Geographical distribution
The genus Phaseolus includes many varieties of edible Beans. The Green bean, also known as the French bean or Common bean, has a long, slender green pod with small seeds inside. The entire pod is edible. The Wax bean is a pale yellow variety of Green bean.

The pods are usually harvested when immature, before the seeds inside have grown too large. When the pods are left on the plant to mature fully, the ripe seeds can then be dried and used as Haricot beans.

Environment
The green pods are commonly used as a vegetable. The young leaves can be eaten raw or cooked as a potherb.

The green or dried mature pods, or the seeds alone, are diuretic, hypoglycaemic and hypotensive. Ground into flour, the seeds are used as a homeopathic remedy.

Allergens
No allergens from this plant have yet been fully characterised.
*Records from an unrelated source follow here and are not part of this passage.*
Record SemanticRelationship : Type := {
  termId : string;
  type : string;
  description : option string
}.

(** [sections] is a JSON object; it is kept as the list of its entries in
    key order, as [Object.entries] enumerates them. *)
Record GlossaryTerm : Type := {
  id : string;
  title : string;
  category : string;
  sections : list (string * GlossarySection);
  synonyms : list string;
  tags : list string;
  relationships : list SemanticRelationship;
  createdAt : string;
  updatedAt : string
}.

Record GlossaryBatch : Type := { terms : list GlossaryTerm }.

Record BatchManifestEntry : Type := {
  entry_id : string;
  entry_path : string;
  entry_createdAt : string;
  entry_termCount : nat;
  entry_categories : list string
}.

Record BatchManifest : Type := { batches : list BatchManifestEntry }.

(** [[...new Set(xs)]]: the distinct elements in order of first occurrence. *)
Fixpoint unique (xs : list string) : list string :=
  match xs with
  | [] => []
  | x :: xs' => x :: List.filter (fun y => negb (String.eqb y x)) (unique xs')
  end.

(** ** The Zod schema ([glossaryBatch.zod])

    [GlossaryBatchSchema.parse] is modelled by the list of issues it
    collects, in the order Zod adds them: the checks of a string in the
    order they are chained, the keys of an object in the order of its
    shape followed by the unrecognised keys of a strict object, the
    elements of an array in order, and a refinement after the value it
    refines.  A value whose type or enumeration check fails is aborted;
    a refinement is not run on an aborted value.  Documents are typed
    here, so a field never has the wrong JSON type. *)

Record ZodIssue : Type := { issue_path : list string; issue_message : string }.

(** The issues for which the schema gives no message of its own. *)
Inductive ZodIssueCode : Type :=
| too_small (minimum : nat)
| too_big (maximum : nat)
| invalid_enum_value (options : list string) (received : string)
| invalid_type_required
| unrecognized_keys (keys : list string).

(** The outcome of parsing a value: whether it is aborted, and its issues. *)
Definition Parsed : Type := (bool * list ZodIssue)%type.

Definition parsed_ok : Parsed := (false, []).

Definition parsed_and (p q : Parsed) : Parsed := (fst p || fst q, snd p ++ snd q).

Definition parsed_all (ps : list Parsed) : Parsed :=
  fold_right parsed_and parsed_ok ps.

Inductive StringCheck : Type :=
| check_regex (p : RegExp) (msg : string)
| check_min (n : nat) (msg : option string)
| check_max (n : nat) (msg : option string)
| check_refine (ok : string -> bool) (msg : string).

(** [.get(key)] on the entries of a JSON object. *)
Fixpoint entry_get {A : Type} (key : string) (entries : list (string * A)) : option A :=
  match entries with
  | [] => None
  | (k, v) :: rest => if String.eqb k key then Some v else entry_get key rest
  end.

Section Zod.

(** Zod's default error map, for the issues without a message in the schema. *)
Variable defaultErrorMap : ZodIssueCode -> string.

Definition issue_at (path : list string) (msg : string) : ZodIssue :=
  {| issue_path := path; issue_message := msg |}.

Definition run_check (path : list string) (s : string) (ck : StringCheck) : list ZodIssue :=
  match ck with
  | check_regex p msg => if test p s then [] else [issue_at path msg]
  | check_min n msg =>
      if (String.length s <? n)%nat
      then [issue_at path (default (defaultErrorMap (too_small n)) msg)] else []
  | check_max n msg =>
      if (n <? String.length s)%nat
      then [issue_at path (default (defaultErrorMap (too_big n)) msg)] else []
  | check_refine ok msg => if ok s then [] else [issue_at path msg]
  end.

(** [z.string()] followed by a chain of checks. *)
Definition zstring (checks : list StringCheck) (path : list string) (s : string) : Parsed :=
  (false, flat_map (run_check path s) checks).

(** [z.enum(options)] *)
Definition zenum (options : list string) (path : list string) (s : string) : Parsed :=
  if includes options s then parsed_ok
  else (true, [issue_at path (defaultErrorMap (invalid_enum_value options s))]).

(** [z.array(elem)] *)
Definition zarray {A : Type} (elem : list string -> A -> Parsed)
    (path : list string) (xs : list A) : Parsed :=
  parsed_all (imap (fun i x => elem (path ++ [pretty i]) x) xs).

(** [schema.optional()] on a value that may be absent. *)
Definition zoptional {A : Type} (schema : list string -> A -> Parsed)
    (path : list string) (x : option A) : Parsed :=
  match x with
  | None => parsed_ok
  | Some a => schema path a
  end.

(** A required key of an object. *)
Definition zrequired {A : Type} (schema : list string -> A -> Parsed)
    (path : list string) (x : option A) : Parsed :=
  match x with
  | None => (true, [issue_at path (defaultErrorMap invalid_type_required)])
  | Some a => schema path a
  end.

(** [.strict()]: the keys of the object outside its shape. *)
Definition zstrict {A : Type} (shape : list string) (path : list string)
    (entries : list (string * A)) : Parsed :=
  let extraKeys := List.filter (fun k => negb (includes shape k)) (map fst entries) in
  match extraKeys with
  | [] => parsed_ok
  | _ => (false, [issue_at path (defaultErrorMap (unrecognized_keys extraKeys))])
  end.

(** ['ID must be in kebab-case format (e.g., "flight-level")'] *)
Definition id_format_message : string :=
  String.append "ID must be in kebab-case format (e.g., "
    (String.append (String (ascii_of_nat 34) "flight-level")
       (String (ascii_of_nat 34) ")")).

Definition plain_text_only_message : string :=
  "Content must be plain text only - no markdown or HTML formatting allowed".
Definition too_long_message : string := "Content must not exceed 2000 characters".
Definition min_terms_message : string := "Batch must contain at least 1 term".
Definition unique_ids_message : string := "All term IDs must be unique within a batch".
A 32 kDa IgE-binding protein, a class I chitinase closely resembling the major Avocado allergen Prs a 1, has been isolated. This reactive component was strongly induced by ethylene treatment. Immunoblot inhibition assays demonstrated cross-reactivity between the 2 allergens. The purified allergen, designated PvChI, induced positive skin prick test responses in 7 of 8 patients with Latex-fruit allergy. This allergen was completely inactivated by heating (1).
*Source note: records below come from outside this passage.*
(** Reassociates appended traces to the right. *)
Ltac list_assoc := repeat (progress (rewrite <- ?app_assoc; cbn [app])); reflexivity.

(** * Properties *)

(** ** Rounding to binary64 *)

Section PyFloatFacts.
Local Open Scope Q_scope.

Lemma Qpow2_pos (e : Z) : 0 < 2 ^ e.
Proof. apply Qpower_0_lt. reflexivity. Qed.

Lemma Qpow2_of_Z (k : Z) : (0 <= k)%Z -> 2 ^ k == inject_Z (2 ^ k).
Proof. intros Hk. rewrite Zpower_Qpower by assumption. reflexivity. Qed.

(** A quotient of two powers of two, as a fraction of integers. *)
Lemma Qpow2_sub (a b : Z) :
  (0 <= a)%Z -> (0 <= b)%Z -> 2 ^ (a - b) == inject_Z (2 ^ a) / inject_Z (2 ^ b).
Proof.
  intros Ha Hb. rewrite Qpower_minus by discriminate.
  rewrite !Qpow2_of_Z by assumption. reflexivity.
Qed.

Lemma Qfrac_le (n1 n2 d1 d2 : Z) :
  (0 < d1)%Z -> (0 < d2)%Z -> (n1 * d2 <= n2 * d1)%Z ->
  inject_Z n1 / inject_Z d1 <= inject_Z n2 / inject_Z d2.
Proof.
  intros H1 H2 H.
  apply Qle_shift_div_l; [rewrite <- (Zlt_Qlt 0); assumption |].
  unfold Qdiv. rewrite <- Qmult_assoc, (Qmult_comm (/ _)), Qmult_assoc.
  apply Qle_shift_div_r; [rewrite <- (Zlt_Qlt 0); assumption |].
  rewrite <- !inject_Z_mult, <- Zle_Qle. assumption.
Qed.

Lemma Qfrac_lt (n1 n2 d1 d2 : Z) :
  (0 < d1)%Z -> (0 < d2)%Z -> (n1 * d2 < n2 * d1)%Z ->
  inject_Z n1 / inject_Z d1 < inject_Z n2 / inject_Z d2.
Proof.
  intros H1 H2 H.
  apply Qlt_shift_div_l; [rewrite <- (Zlt_Qlt 0); assumption |].
  unfold Qdiv. rewrite <- Qmult_assoc, (Qmult_comm (/ _)), Qmult_assoc.
  apply Qlt_shift_div_r; [rewrite <- (Zlt_Qlt 0); assumption |].
  rewrite <- !inject_Z_mult, <- Zlt_Qlt. assumption.
Qed.

Lemma ilog2_spec (x : Q) : 0 < x -> 2 ^ ilog2 x <= x /\ x < 2 ^ (ilog2 x + 1).
Proof.
  destruct x as [n d]. intros Hx.
  assert (0 < n)%Z as Hn by (unfold Qlt in Hx; simpl in Hx; lia).
  unfold ilog2. cbn [Qnum Qden].
  pose proof (Z.log2_spec n Hn) as [Ha1 Ha2].
  pose proof (Z.log2_spec (Z.pos d) (Pos2Z.is_pos d)) as [Hb1 Hb2].
  pose proof (Z.log2_nonneg n) as Ha0. pose proof (Z.log2_nonneg (Z.pos d)) as Hb0.
  set (a := Z.log2 n) in *. set (b := Z.log2 (Z.pos d)) in *.
  assert (0 < 2 ^ a)%Z as Pa by (apply Z.pow_pos_nonneg; lia).
  assert (0 < 2 ^ b)%Z as Pb by (apply Z.pow_pos_nonneg; lia).
  replace (Z.succ a) with (a + 1)%Z in Ha2 by lia.
  replace (Z.succ b) with (b + 1)%Z in Hb2 by lia.
  assert (2 ^ (a + 1) = 2 * 2 ^ a)%Z as Ea by (rewrite Z.pow_add_r by lia; lia).
  assert (2 ^ (b + 1) = 2 * 2 ^ b)%Z as Eb by (rewrite Z.pow_add_r by lia; lia).
  destruct (Qle_bool (2 ^ (a - b)) (n # d)) eqn:E.
  - split.
    + apply Qle_bool_iff in E. exact E.
    + replace (a - b + 1)%Z with (a + 1 - b)%Z by lia.
      rewrite (Qmake_Qdiv n d), Qpow2_sub by lia.
      apply Qfrac_lt; [lia | lia | nia].
  - split.
    + replace (a - b - 1)%Z with (a - (b + 1))%Z by lia.
      rewrite (Qmake_Qdiv n d), Qpow2_sub by lia. apply Qfrac_le; [| lia | nia].
      apply Z.pow_pos_nonneg; lia.
    + replace (a - b - 1 + 1)%Z with (a - b)%Z by lia.
      apply Qnot_le_lt. intros Hle. apply Qle_bool_iff in Hle. congruence.
Qed.

Lemma rne_spec (y : Q) :
  - (1 # 2) <= inject_Z (rne y) - y <= 1 # 2.
Proof.
  unfold rne. pose proof (Qfloor_le y) as Hl. pose proof (Qlt_floor y) as Hu.
  rewrite inject_Z_plus in Hu. change (inject_Z 1) with 1 in Hu.
  destruct (Qcompare (y - inject_Z (Qfloor y)) (1 # 2)) eqn:E.
  - apply Qeq_alt in E. destruct (Z.even (Qfloor y)).
    + lra.
    + rewrite inject_Z_plus. change (inject_Z 1) with 1. lra.
  - apply Qlt_alt in E. lra.
  - apply Qgt_alt in E. rewrite inject_Z_plus. change (inject_Z 1) with 1. lra.
Qed.

Lemma round_pos_bounds (x : Q) :
  2 ^ (-1022) <= x -> (1 - half_ulp) * x <= round_pos x <= (1 + half_ulp) * x.
Proof.
  intros Hlow.
  assert (0 < x) as Hx.
  { eapply Qlt_le_trans; [apply (Qpow2_pos (-1022)) | exact Hlow]. }
  destruct (ilog2_spec x Hx) as [Hl Hu].
  assert (-1022 <= ilog2 x)%Z as Hnormal.
  { assert (-1022 < ilog2 x + 1)%Z; [| lia].
    apply (Qpower_lt_compat_l_inv 2); [| reflexivity].
    eapply Qle_lt_trans; eassumption. }
  unfold round_pos, ulp_exp, prec, emin.
  rewrite Z.max_l by lia.
  set (e := (ilog2 x - (53 - 1))%Z).
  pose proof (Qpow2_pos e) as HP.
  assert (2 ^ e * 4503599627370496 <= x) as Hulp.
  { eapply Qle_trans; [| exact Hl].
    replace (ilog2 x) with (e + 52)%Z by (unfold e; lia).
    rewrite Qpower_plus by discriminate.
    apply Qle_lteq. right. apply Qmult_comp; reflexivity. }
  pose proof (rne_spec (x / 2 ^ e)) as [Hr1 Hr2].
  set (r := inject_Z (rne (x / 2 ^ e))) in *.
  assert (x == x / 2 ^ e * 2 ^ e) as Hxy.
  { field. intros H0. rewrite H0 in HP. apply (Qlt_irrefl 0 HP). }
  set (y := x / 2 ^ e) in *. set (P := 2 ^ e) in *.
  unfold half_ulp. split; nra.
Qed.

(** A positive value well inside the range of binary64 rounds to a finite
    float within the relative error [half_ulp]. *)
Lemma round_bounds (x : Q) :
  2 ^ (-200) <= x <= 2 ^ 200 ->
  exists y, round x = Finite y /\ (1 - half_ulp) * x <= y <= (1 + half_ulp) * x.
Proof.
  intros [Hlo Hhi].
  assert (2 ^ (-1022) <= x) as Hlow.
  { eapply Qle_trans; [| exact Hlo]. apply Qpower_le_compat_l; [lia | discriminate]. }
  assert (0 < x) as Hx.
  { eapply Qlt_le_trans; [apply (Qpow2_pos (-1022)) | exact Hlow]. }
  pose proof (round_pos_bounds x Hlow) as [Hb1 Hb2].
  exists (round_pos x). split; [| split; assumption].
  unfold round, round_fin. rewrite (proj1 (Qgt_alt x 0) Hx).
  destruct (Qle_bool (2 ^ emax) (Qabs (round_pos x))) eqn:E; [| reflexivity].
  exfalso. apply Qle_bool_iff in E.
  assert (0 <= round_pos x) as Hnn by (unfold half_ulp in Hb1; nra).
  rewrite (Qabs_pos _ Hnn) in E.
  assert (2 ^ 201 <= 2 ^ emax) as Hp.
  { apply Qpower_le_compat_l; [unfold emax; lia | discriminate]. }
  assert (2 ^ 201 == 2 * 2 ^ 200) as E2.
  { change 201%Z with (1 + 200)%Z. rewrite Qpower_plus by discriminate. reflexivity. }
  pose proof (Qpow2_pos 200) as HT.
  set (T := 2 ^ 200) in *. set (T1 := 2 ^ 201) in *. set (T2 := 2 ^ emax) in *.
  unfold half_ulp in Hb2. nra.
Qed.

Lemma pow2_m200_le : 2 ^ (-200) <= 1 # 1329227995784915872903807060280344576.
Proof.
  assert (2 ^ (-120) == 1 # 1329227995784915872903807060280344576) as <- by reflexivity.
  apply Qpower_le_compat_l; [lia | discriminate].
Qed.

Lemma pow2_200_ge : 1329227995784915872903807060280344576 <= 2 ^ 200.
Proof.
  assert (2 ^ 120 == 1329227995784915872903807060280344576) as <- by reflexivity.
  apply Qpower_le_compat_l; [lia | discriminate].
Qed.

(** Bounds between [2 ^ -120] and [2 ^ 120] are inside the range. *)
Lemma in_range (x : Q) :
  (1 # 1329227995784915872903807060280344576) <= x
    <= 1329227995784915872903807060280344576 ->
  2 ^ (-200) <= x <= 2 ^ 200.
Proof.
  intros [H1 H2]. split.
  - eapply Qle_trans; [apply pow2_m200_le | exact H1].
  - eapply Qle_trans; [exact H2 | apply pow2_200_ge].
Qed.

Lemma small_Q (n : Z) : small_int n -> 1 <= inject_Z n <= 1125899906842624.
Proof.
  intros [H1 H2]. split.
  - change 1 with (inject_Z 1). rewrite <- Zle_Qle. lia.
  - change 1125899906842624 with (inject_Z (2 ^ 50)). rewrite <- Zle_Qle. lia.
Qed.

Lemma of_int_bounds (n : Z) :
  small_int n ->
  exists m, of_int n = ok m /\
            (1 - half_ulp) * inject_Z n <= m <= (1 + half_ulp) * inject_Z n.
Proof.
  intros Hn. apply small_Q in Hn.
  destruct (round_bounds (inject_Z n)) as (m & Hm & Hb).
  { apply in_range. lra. }
  exists m. unfold of_int. rewrite Hm. split; [reflexivity | exact Hb].
Qed.

Lemma truediv_int_int_bounds (a b : Z) :
  small_int a -> small_int b ->
  exists q, truediv_int_int a b = ok q /\
            (1 - half_ulp) * inject_Z a <= q * inject_Z b <= (1 + half_ulp) * inject_Z a.
Proof.
  intros Ha Hb. pose proof Hb as [Hb0 _]. apply small_Q in Ha, Hb.
  set (Aq := inject_Z a) in *. set (Bq := inject_Z b) in *.
  assert (Aq / Bq * Bq == Aq) as Hdiv by (field; lra).
  destruct (round_bounds (Aq / Bq)) as (q & Hq & Hbd).
  { apply in_range. split.
    - apply Qle_shift_div_l; [lra |]. nra.
    - apply Qle_shift_div_r; [lra |]. nra. }
  exists q. unfold truediv_int_int.
  rewrite (proj2 (Z.eqb_neq b 0)) by lia. fold Aq Bq. rewrite Hq.
  split; [reflexivity |]. set (x := Aq / Bq) in *. unfold half_ulp in *. nra.
Qed.

Lemma truediv_int_float_bounds (n : Z) (a : Q) :
  small_int n -> (1 # 2251799813685248) <= a <= 2251799813685248 ->
  exists r, truediv_int_float n a = ok (Finite r) /\ 0 <= r /\
            (1 - half_ulp) * (1 - half_ulp) * inject_Z n <= r * a <=
            (1 + half_ulp) * (1 + half_ulp) * inject_Z n.
Proof.
  intros Hn [Ha1 Ha2].
  destruct (of_int_bounds n Hn) as (m & Hm & Hm1 & Hm2).
  apply small_Q in Hn. set (N := inject_Z n) in *.
  assert (m / a * a == m) as Hdiv by (field; lra).
  destruct (round_bounds (m / a)) as (r & Hr & Hr1 & Hr2).
  { apply in_range. unfold half_ulp in *. split.
    - apply Qle_shift_div_l; [lra |]. nra.
    - apply Qle_shift_div_r; [lra |]. nra. }
  exists r. unfold truediv_int_float. rewrite Hm. cbn [rbind ok].
  assert (Qeq_bool a 0 = false) as ->.
  { destruct (Qeq_bool a 0) eqn:E; [| reflexivity].
    apply Qeq_bool_eq in E. lra. }
  rewrite Hr. split; [reflexivity |].
  set (x := m / a) in *. unfold half_ulp in *.
  assert (0 <= x) as Hx0 by nra.
  split; [nra |]. split; nra.
Qed.

Lemma mul_int_float_bounds (n : Z) (a : Q) :
  small_int n -> (1 # 2251799813685248) <= a <= 2251799813685248 ->
  exists r, mul_int_float n a = ok (Finite r) /\ 0 <= r /\
            (1 - half_ulp) * (1 - half_ulp) * (inject_Z n * a) <= r <=
            (1 + half_ulp) * (1 + half_ulp) * (inject_Z n * a).
Proof.
  intros Hn [Ha1 Ha2].
  destruct (of_int_bounds n Hn) as (m & Hm & Hm1 & Hm2).
  apply small_Q in Hn. set (N := inject_Z n) in *.
  destruct (round_bounds (m * a)) as (r & Hr & Hr1 & Hr2).
  { apply in_range. unfold half_ulp in *. split; nra. }
  exists r. unfold mul_int_float. rewrite Hm. cbn [rbind ok]. rewrite Hr.
  split; [reflexivity |].
  assert ((1 - half_ulp) * N * a <= m * a) as Hx1 by (apply Qmult_le_compat_r; lra).
  assert (m * a <= (1 + half_ulp) * N * a) as Hx2 by (apply Qmult_le_compat_r; lra).
  set (x := m * a) in *. set (y := N * a).
  assert ((1 - half_ulp) * N * a == (1 - half_ulp) * y) as E1 by (unfold y; ring).
  assert ((1 + half_ulp) * N * a == (1 + half_ulp) * y) as E2 by (unfold y; ring).
  rewrite E1 in Hx1. rewrite E2 in Hx2.
  unfold half_ulp in *. split; [lra |]. split; lra.
Qed.

Lemma Qfloor_lower (r : Q) (k : Z) : inject_Z k <= r -> (k <= Qfloor r)%Z.
Proof. intros H. rewrite <- (Qfloor_Z k). apply Qfloor_resp_le. exact H. Qed.

Lemma Qfloor_upper (r : Q) (k : Z) : r < inject_Z (k + 1) -> (Qfloor r <= k)%Z.
Proof.
  intros H. assert (Qfloor r < k + 1)%Z; [| lia].
  rewrite Zlt_Qlt. eapply Qle_lt_trans; [apply Qfloor_le | exact H].
Qed.

(** A value within the relative error [4 * half_ulp] of the fraction [n / L]
    has the floor of the fraction, or one less when the fraction is an
    integer. *)
Lemma floor_of_scaled (r : Q) (n L : Z) :
  (0 < L)%Z -> (0 <= n <= 2 ^ 50)%Z ->
  (1 - 4 * half_ulp) * inject_Z n <= r * inject_Z L
    <= (1 + 4 * half_ulp) * inject_Z n ->
  (n / L - 1 <= Qfloor r <= n / L)%Z /\
  (~ (L | n)%Z -> Qfloor r = (n / L)%Z).
Proof.
  intros HL [Hn0 Hn] [Hlo Hhi].
  pose proof (Z.div_mod n L ltac:(lia)) as Hdm.
  pose proof (Z.mod_pos_bound n L HL) as [Hr0 Hr1].
  set (k := (n / L)%Z) in *. set (rm := (n mod L)%Z) in *.
  assert (inject_Z n == inject_Z L * inject_Z k + inject_Z rm) as HN.
  { rewrite <- inject_Z_mult, <- inject_Z_plus, <- Hdm. reflexivity. }
  assert (0 <= inject_Z rm) as Q0 by (rewrite <- (Zle_Qle 0); exact Hr0).
  assert (inject_Z rm + 1 <= inject_Z L) as Q1.
  { change 1 with (inject_Z 1). rewrite <- inject_Z_plus, <- Zle_Qle. lia. }
  assert (0 <= inject_Z n <= 1125899906842624) as [QN0 QN1].
  { split; [rewrite <- (Zle_Qle 0); exact Hn0 |].
    change 1125899906842624 with (inject_Z (2 ^ 50)). rewrite <- Zle_Qle. exact Hn. }
  assert (1 <= inject_Z L) as QL.
  { change 1 with (inject_Z 1). rewrite <- Zle_Qle. lia. }
  set (N := inject_Z n) in *. set (Lq := inject_Z L) in *.
  set (K := inject_Z k) in *. set (Rm := inject_Z rm) in *.
  unfold half_ulp in *.
  assert (r < inject_Z (k + 1)) as Hup.
  { rewrite inject_Z_plus. change (inject_Z 1) with 1. fold K. nra. }
  assert (inject_Z (k - 1) <= r) as Hdown.
  { replace (k - 1)%Z with (k + -1)%Z by lia.
    rewrite inject_Z_plus. change (inject_Z (-1)) with (-1). fold K.
    apply (Qmult_le_r _ _ Lq); [lra | nra]. }
  split; [split; [apply Qfloor_lower; exact Hdown | apply Qfloor_upper; exact Hup] |].
  intros Hndiv.
  assert (rm <> 0)%Z as Hrm.
  { intros E. apply Hndiv. apply Z.mod_divide; [lia | exact E]. }
  assert (1 <= Rm) as Q2.
  { change 1 with (inject_Z 1). unfold Rm. rewrite <- Zle_Qle. lia. }
  apply Z.le_antisymm; [apply Qfloor_upper; exact Hup |].
  apply Qfloor_lower. fold K. apply (Qmult_le_r _ _ Lq); [lra | nra].
Qed.
End PyFloatFacts.

(** ** The resizer *)

Lemma float_ratio_range (a : Q) (W H : Z) :
  small_int W -> small_int H ->
  ((1 - half_ulp) * inject_Z W <= a * inject_Z H <= (1 + half_ulp) * inject_Z W)%Q ->
  ((1 # 2251799813685248) <= a <= 2251799813685248)%Q.
Proof.
  intros HW HH [H1 H2]. apply small_Q in HW, HH.
  set (Wq := inject_Z W) in *. set (Hq := inject_Z H) in *. unfold half_ulp in *.
  split.
  - apply (Qmult_le_r _ _ Hq); [lra |]. nra.
  - apply (Qmult_le_r _ _ Hq); [lra |]. nra.
Qed.

Lemma Qtrunc_nonneg (r : Q) : (0 <= r)%Q -> Qtrunc r = Qfloor r.
Proof. intros H. unfold Qtrunc. rewrite (proj2 (Qle_bool_iff 0 r) H). reflexivity. Qed.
Green bean probably contains heat-labile and heat-stable allergens. A 35 kDa protein, probably a novel allergen and not a chitinase, was detected in a 20-year-old girl who experienced anaphylaxis to Green bean. She reacted to boiled Green bean, which induced a stronger reaction than raw Green bean (2). That some allergens are differently sensitive to heat was demonstrated in a second study, in which boiling completely abolished skin reactivity (3). In 3 women who developed asthma and rhinitis after exposure to raw Green beans, but who tolerated ingestion of cooked Green beans, immunoblots of raw and cooked Green bean extract showed 2 IgE-binding bands with apparent molecular weights of 41.1 and 70.6 kDa. A 47 kDa IgE-binding protein was detected only in raw Green bean extracts (4).

A common feature of most legume allergens is their natural resistance to thermal, chemical, and, in some respects, proteolytic denaturation (5).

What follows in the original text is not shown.